John Carvel, social affairs editor 

Doctors vote to keep 24-week abortion limit

Curb on late termination fails at BMA conference.
  
  


Proposals to amend the abortion law to stop women having late terminations were overwhelmingly rejected yesterday by doctors.

After a passionate debate, the British Medical Association voted by three to one to maintain the present limits, restricting abortions to the first 24 weeks of pregnancy except in extreme circumstances.

Advances in medical technology have made it possible for some babies to survive when born at 22 or 23 weeks, prompting the discussion at the BMA's annual conference.

The association wanted to assess whether doctors still considered it ethically acceptable to abort a foetus above an age at which it might survive.

After hearing evidence that few severely premature babies survive without permanent disability, the conference in Manchester decided that no medical reason yet existed to change the law.

The conference was told that many women had a late termination because primary care trusts failed to provide facilities for a prompt abortion at an earlier stage in the pregnancy. Obliging them to go through with having the child would cause unnecessary distress.

A motion that "the upper limit for legal abortion should be reduced in light of new evidence of foetal developments and advances in neonatal care" was opposed by 77% of the conference.

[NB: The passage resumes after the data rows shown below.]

(* ===== verification/ParallelExecutor.v ===== *)
(** Parallel execution of blocks: [src/src/execution/parallel_executor.rs].

    rayon's [par_iter().map(..).collect()] runs one independent computation per
    transaction of a batch, each over its own overlay and a read-only view of the
    base state, and collects the results in order: it is a [map]. *)
From S2P Require Import Prelude Crypto Transaction Floats Mining Block StateTree StateManager.
From S2P Require Import Kv Wasm Contracts Executor.

(** ** Access sets *)

Abbreviation TxId := Hash.
Abbreviation TxConflictGraph := (gmap TxId (gset TxId)).
Abbreviation ParallelBatch := (list Transaction).
Abbreviation StateOverlay := (gmap Address Account).

Inductive StateKey :=
  | KAccount (a : Address)
  | KContractStorage (a : Address) (key : Bytes)
  | KContractRegistry (a : Address).

#[export] Instance StateKey_eq_dec : EqDecision StateKey.
Proof. solve_decision. Defined.

Definition encode_key (k : StateKey) : Address + (Address * Bytes) + Address :=
  match k with
  | KAccount a => inl (inl a)
  | KContractStorage a key => inl (inr (a, key))
  | KContractRegistry a => inr a
  end.
Definition decode_key (e : Address + (Address * Bytes) + Address) : StateKey :=
  match e with
  | inl (inl a) => KAccount a
  | inl (inr (a, key)) => KContractStorage a key
  | inr a => KContractRegistry a
  end.
#[export] Instance StateKey_countable : Countable StateKey.
Proof. apply (inj_countable' encode_key decode_key). by intros []. Defined.

Record TxAccessSet := {
  reads : gset StateKey;
  writes : gset StateKey
}.

Section Parallel.
Context `{Sha256} `{SecpOps} `{HashOrder} `{Wasmtime} {Db : Type} `{KvStore Db} `{Codec ContractInfo}.

Definition analyze_access (tx : Transaction) : TxAccessSet :=
  let rs : gset StateKey := {[KAccount (from tx)]} in
  let ws : gset StateKey := {[KAccount (from tx)]} in
  match payload tx with
  | Transfer to _ =>
      {| reads := {[KAccount to]} ∪ rs; writes := {[KAccount to]} ∪ ws |}
  | ContractDeploy wasm_code _ =>
      let a := deploy_address wasm_code in
      {| reads := rs;
         writes := {[KContractRegistry a]} ∪ ({[KContractStorage a []]} ∪ ({[KAccount a]} ∪ ws)) |}
  | ContractCall a _ _ =>
      {| reads := {[KContractRegistry a]} ∪ ({[KContractStorage a []]} ∪ ({[KAccount a]} ∪ rs));
         writes := {[KContractStorage a []]} ∪ ({[KAccount a]} ∪ ws) |}
  end.

Definition transactions_conflict (a b : TxAccessSet) : bool :=
  if negb (bool_decide (writes a ## writes b)) then true
  else if negb (bool_decide (writes a ## reads b)) then true
  else if negb (bool_decide (reads a ## writes b)) then true
  else false.

(** ** The conflict graph *)

(** [edges.entry(a).or_default().insert(b)] *)
Definition add_edge (a b : TxId) (edges : TxConflictGraph) : TxConflictGraph :=
  <[a := {[b]} ∪ default ∅ (edges !! a)]> edges.

(** The inner loop over [j], for one [i]. *)
Definition connect (x : TxId * TxAccessSet) (rest : list (TxId * TxAccessSet))
    (edges : TxConflictGraph) : TxConflictGraph :=
  foldl (fun edges y =>
      if transactions_conflict x.2 y.2 then add_edge y.1 x.1 (add_edge x.1 y.1 edges) else edges)
    edges rest.

Fixpoint connect_all (l : list (TxId * TxAccessSet)) (edges : TxConflictGraph) : TxConflictGraph :=
  match l with
  | [] => edges
  | x :: rest => connect_all rest (connect x rest edges)
  end.

Definition tx_entry (tx : Transaction) : TxId * TxAccessSet := (hash tx, analyze_access tx).

Definition build_conflict_graph (txs : list Transaction) : TxConflictGraph :=
  connect_all (tx_entry <$> txs) ∅.

(** ** Scheduling *)

(** [index_map]: the last index of every hash. *)
Definition build_index_map (txs : list Transaction) : gmap TxId nat :=
  foldl (fun m (itx : nat * Transaction) => <[hash itx.2 := itx.1]> m) ∅
    (zip (seq 0 (length txs)) txs).

Definition forbidden_colors (graph : TxConflictGraph) (index_map : gmap TxId nat)
    (colors : list nat) (id : TxId) : gset nat :=
  match graph !! id with
  | None => ∅
  | Some neighbors =>
      list_to_set (omap (fun nid => index_map !! nid ≫= fun pos => colors !! pos)
                     (hs_iter neighbors))
  end.
(* ===== verification/BlockStore.v ===== *)
(** The persistent block store: [src/src/storage/block_store.rs].

    Blocks, metadata and transactions live in three column families of a
    database; blocks are also kept in a bounded cache.  Methods on [&self] change
    the cache, so they are computations over the store.  Opening the database
    ([new_with_path]) and compaction are left to RocksDB; the two locks of the
    cache are taken together. *)
From S2P Require Import Prelude Crypto Transaction Floats Mining Block StateTree StateManager.
From S2P Require Import Store Mempool Kv.

Definition BLOCKS_CF : string := "blocks".
Definition TRANSACTIONS_CF : string := "transactions".
Definition METADATA_CF : string := "metadata".

Record BlockMetadata := {
  meta_height : Z;
  meta_timestamp : Z;
  transaction_count : nat;
  size_bytes : nat
}.

Record BlockStore (Db : Type) := {
  db : Db;
  cache : gmap BlockHash Block;
  cache_size_limit : Z;
  cache_size : Z
}.
Arguments db {Db} _.
Arguments cache {Db} _.
Arguments cache_size_limit {Db} _.
Arguments cache_size {Db} _.

Record StorageStats := {
  stats_block_count : nat;
  total_size_bytes : Z;
  stats_cache_size : Z
}.

(** The ASCII bytes of "meta_". *)
Definition metadata_prefix : Bytes := [109; 101; 116; 97; 95].

Section BlockStore.
Context `{Sha256} `{SecpOps} `{LibM} `{HashOrder} `{Hex} {Db : Type} `{CfStore Db}
  `{Codec Block} `{Codec BlockMetadata} `{Codec Transaction}.

Abbreviation Store := (BlockStore Db).
Implicit Types st : Store.

Definition set_db (d : Db) st : Store :=
  {| db := d; cache := cache st; cache_size_limit := cache_size_limit st; cache_size := cache_size st |}.
Definition set_cache (c : gmap BlockHash Block) (n : Z) st : Store :=
  {| db := db st; cache := c; cache_size_limit := cache_size_limit st; cache_size := n |}.

(** The store over an open database. *)
Definition new_with_db (d : Db) : Store :=
  {| db := d; cache := ∅; cache_size_limit := 100; cache_size := 0 |}.

(** *** The cache *)

(** [while cache_size >= limit && !cache.is_empty()]: whichever key the table
    lists first goes. *)
Fixpoint evict (fuel : nat) (limit : Z) (c : gmap BlockHash Block) (n : Z) : gmap BlockHash Block * Z :=
  match fuel, hm_iter c with
  | S fuel', (key, _) :: _ =>
      if limit <=? n then evict fuel' limit (delete key c) (u64_sub n 1) else (c, n)
  | _, _ => (c, n)
  end.

Definition add_to_cache (h : BlockHash) (block : Block) st : Store :=
  let '(c, n) := evict (size (cache st)) (cache_size_limit st) (cache st) (cache_size st) in
  set_cache (<[h := block]> c) (match c !! h with None => u64_add n 1 | Some _ => n end) st.

Definition get_from_cache (h : BlockHash) st : option Block := cache st !! h.

Definition remove_from_cache (h : BlockHash) st : Store :=
  match cache st !! h with
  | Some _ => set_cache (delete h (cache st)) (u64_sub (cache_size st) 1) st
  | None => st
  end.

(** *** Database access *)

(** [self.db.cf_handle(cf).ok_or(msg)?] *)
Definition require_cf (cf msg : string) : M Store unit := fun st =>
  (if cf_handle (db st) cf then Ok tt else err msg, st).
Definition require_cfs : M Store unit :=
  require_cf BLOCKS_CF "Blocks column family not found" ≫= fun _ =>
  require_cf METADATA_CF "Metadata column family not found" ≫= fun _ =>
  require_cf TRANSACTIONS_CF "Transactions column family not found".

(** [self.db.write(batch).map_err(..)?] *)
Definition write_batch (msg : string) (ops : list write_op) : M Store unit := fun st =>
  let '(r, d) := cf_write ops (db st) in (map_err msg r, set_db d st).

Definition metadata_key (h : BlockHash) : Bytes := metadata_prefix ++ hex_encode h.

Definition metadata_of (block : Block) (block_data : Bytes) : BlockMetadata :=
  {| meta_height := height block; meta_timestamp := timestamp (header block);
     transaction_count := length (transactions block); size_bytes := length block_data |}.

(** One [put_cf] per transaction. *)
Fixpoint transaction_ops (txs : list Transaction) : result (list write_op) :=
  match txs with
  | [] => Ok []
  | tx :: txs' =>
      tx_data ← map_err "Failed to serialize transaction: {}" (serialize tx);
      ops ← transaction_ops txs';
      Ok (PutCf TRANSACTIONS_CF (hash tx) tx_data :: ops)
  end.

Definition insert_block (block : Block) : M Store unit :=
  lift (map_err "Failed to serialize block: {}" (serialize block)) ≫= fun block_data =>
  lift (map_err "Failed to serialize metadata: {}" (serialize (metadata_of block block_data)))
    ≫= fun metadata_data =>
  require_cfs ≫= fun _ =>
  lift (transaction_ops (transactions block)) ≫= fun tx_ops =>
  write_batch "Failed to write block: {}"
    (PutCf BLOCKS_CF (block_hash block) block_data ::
     PutCf METADATA_CF (metadata_key (block_hash block)) metadata_data :: tx_ops) ≫= fun _ =>
  modify (add_to_cache (block_hash block) block).

(** What the database holds under [h], decoded. *)
Definition stored_block (h : BlockHash) st : option Block :=
  if cf_handle (db st) BLOCKS_CF then
    match cf_get (db st) BLOCKS_CF h with
    | Ok (Some data) => match deserialize data with Ok block => Some block | Err _ => None end
    | _ => None
    end
  else None.

Definition get_block (h : BlockHash) st : option Block * Store :=
  match get_from_cache h st with
  | Some block => (Some block, st)
  | None =>
      match stored_block h st with
      | Some block => (Some block, add_to_cache h block st)
      | None => (None, st)
      end
  end.

Definition block_exists (h : BlockHash) st : bool :=
  if bool_decide (is_Some (cache st !! h)) then true
  else if cf_handle (db st) BLOCKS_CF then
    match cf_get (db st) BLOCKS_CF h with Ok opt => bool_decide (is_Some opt) | Err _ => false end
  else false.

Definition get_block_metadata (h : BlockHash) st : result (option BlockMetadata) :=
  if cf_handle (db st) METADATA_CF then
    match cf_get (db st) METADATA_CF (metadata_key h) with
    | Ok (Some data) => Some <$> map_err "Failed to deserialize metadata: {}" (deserialize data)
    | Ok None => Ok None
    | Err e => errorf "Database error: {}" [ArgErr e]
    end
  else err "Metadata column family not found".

Definition get_all_block_hashes st : result (list BlockHash) :=
  if cf_handle (db st) BLOCKS_CF then
    match cf_iterator (db st) BLOCKS_CF with
    | Ok items => Ok (filter (fun key => length key = 32%nat) items.*1)
    | Err e => errorf "Iterator error: {}" [ArgErr e]
    end
  else err "Blocks column family not found".

Definition get_all_hashes st : list BlockHash := unwrap_or (get_all_block_hashes st) [].
Lemma forgotten_split ip trace d now :
  now ∈ forgotten ip trace d -> exists trace1 now' trace2,
    trace = trace1 ++ (now, now', Cleanup) :: trace2 /\
    forgets ip now (admitted ip trace1 d).2 = true.
Proof.
  revert d. induction trace as [|[[t t'] e] trace IH]; intros d; cbn [forgotten].
  { by intros ?%not_elem_of_nil. }
  assert (now ∈ forgotten ip trace (step t t' e d).2 -> exists trace1 now' trace2,
    (t, t', e) :: trace = trace1 ++ (now, now', Cleanup) :: trace2 /\
    forgets ip now (admitted ip trace1 d).2 = true) as Hlater.
  { intros (trace1 & now' & trace2 & -> & Hf)%IH. exists ((t, t', e) :: trace1), now', trace2.
    split; [done|]. cbn [admitted]. destruct (step t t' e d) as [r d']. cbn [snd] in Hf.
    by destruct (admitted ip trace1 d') as [acc d'']. }
  destruct e; try exact Hlater. destruct (forgets ip t d) eqn:Hf; [|exact Hlater].
  intros [->|Hin]%elem_of_cons; [|by apply Hlater]. by exists [], t', trace.
Qed.

(** C15: the rate limit is a sliding window as far as the table remembers.
    In any interleaving of connections, requests, traffic, disconnections and
    unbans of any peers and rounds of the cleanup task, as long as the clock does not run
    backwards, the number of requests admitted from one address within any one second is
    at most the configured maximum - times one more than the number
    of cleanups in that second that dropped the address although it had been
    admitted within the second before, since it then starts anew.  Such a cleanup finds more addresses
    active within the last second than the table may hold, so without such crowds the
    configured maximum is never exceeded.  Twice the interval of the cleanup must be a second or
    more: the timer refuses an interval of zero, and only one of [2 ^ 63] wraps to zero. *)
Theorem rate_window ip trace d :
  StronglySorted (fun a b => a.1.1 <= b.1.1) trace ->
  peer_states d !! ip = None -> 0 <= max_requests_per_second (config d) ->
  1 <= u64_mul (cleanup_interval_seconds (config d)) 2 ->
  (forall u, Z.of_nat (within (from_secs 1) u (admitted ip trace d).1) <=
     max_requests_per_second (config d) *
       (1 + Z.of_nat (within (from_secs 1) u (forgotten ip trace d)))) /\
  (forall now, now ∈ forgotten ip trace d -> exists trace1 now' trace2,
     trace = trace1 ++ (now, now', Cleanup) :: trace2 /\
     max_tracked_ips (config d) < Z.of_nat (size (active_peers now (admitted ip trace1 d).2))).
Proof.
  intros Hs Hnone Hmax Hint. split.
  - intros u. assert (times_of ip d = []) as Ht by (unfold times_of; by rewrite Hnone).
    destruct trace as [|[[now now'] e] trace]; [cbn; lia|].
    apply (rate_window_from ip _ d [] now); [done| |done|rewrite Ht; by apply sliding_start].
    apply StronglySorted_inv in Hs as [_ Hall]. by constructor.
  - intros now (trace1 & now' & trace2 & -> & Hf)%forgotten_split.
    exists trace1, now', trace2. split; [done|].
    apply StronglySorted_app in Hs as (Hle & Hs1 & _).
    assert (forall lo, lively_at lo ip d) as Hd by (intros lo s; congruence).
    rewrite <- (run_config ip trace1 d). apply (forgets_crowded now ip); [by rewrite run_config| |done].
    destruct trace1 as [|x trace1]; [apply Hd|].
    assert (forall y, y ∈ x :: trace1 -> y.1.1 <= now) as Hhi by (intros y Hy; apply (Hle y (now, now', Cleanup) Hy); by left).
    apply (run_lively x.1.1 now); [done| |apply Hhi; by left|done].
    pose proof (proj2 (StronglySorted_inv Hs1)) as Hall.
    apply Forall_forall. intros y Hy. split; [|by apply Hhi].
    apply elem_of_cons in Hy as [->|Hy]; [lia|]. by apply (proj1 (Forall_forall _ _) Hall).
Qed.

Proposing the motion, John McQueen, an obstetrician from Bromley, south London, said the 1967 Abortion Act had set the time limit at 28 weeks because babies born earlier died.

It had been reduced to 24 weeks in 1990 after ventilation improved premature babies' chances of survival. The use of steroids in premature labour had also helped enormously.

A small number of babies were now surviving as young as 23 weeks, although often with a high level of disability.

Tony Cole, a Worcester paediatrician, said: "The public have been amazed by, charmed by, the startling new images of intra-uterine life that have been made possible by ultrasound scans which show the unborn exhibiting many of the characteristics of the born child.

He said doctors should not allow a gap to grow between the profession and a public view that foetuses under 24 weeks showed signs of humanity.

But Jan Wise, a doctor from Marlborough, Wiltshire, said the problem of late abortions was mainly the result of poor abortion services. He said 25% of primary care trusts "have not even bothered to set targets for waiting times. Where they have, 11% have waits of five to eight weeks. This is disgusting."

He appealed to the BMA not to remove "the last desperate step" from women who had no other choice. "We should be debating the shameful delays and how to make a termination easier to obtain, not harder."

Wendy Savage, a retired consultant obstetrician, said images of babies in the womb were emotive, but should not cloud judgment. "There is no scientific evidence of a foetus developing more rapidly now than it has for a millennium or two," she said. No babies born at 21 weeks were able to survive and the few born at 22 weeks were disabled.

Vivienne Nathanson, the BMA's head of science and ethics, described the result of the vote as "compassion win ning out". Anne Weyman, chief executive of the FPA, formerly the Family Planning Association, welcomed the vote: "Women faced with the decision to have a late abortion do not make this decision lightly and do so under extremely difficult circumstances. Abortion services in the UK are not seen as a priority and many women face problems even trying to obtain an early termination."

A BMA paper to inform the debate said about 190,000 abortions were performed in England and Wales in 2003, with 0.75% carried out at 22 weeks or over. About 87% were carried out at less than 13 weeks gestation, and 58% were under 10 weeks.

· Lord Steel, the author of the 1967 act which first legalised abortion in the UK, said it was time for MPs to take a fresh look at the legislation and consider making it easier for women to obtain terminations early in a pregnancy.

The Liberal Democrat peer told BBC Radio 4's World at One programme: "We are talking about an act which is now nearly 40 years old, and the fact is that the laws in the rest of Europe have overtaken us."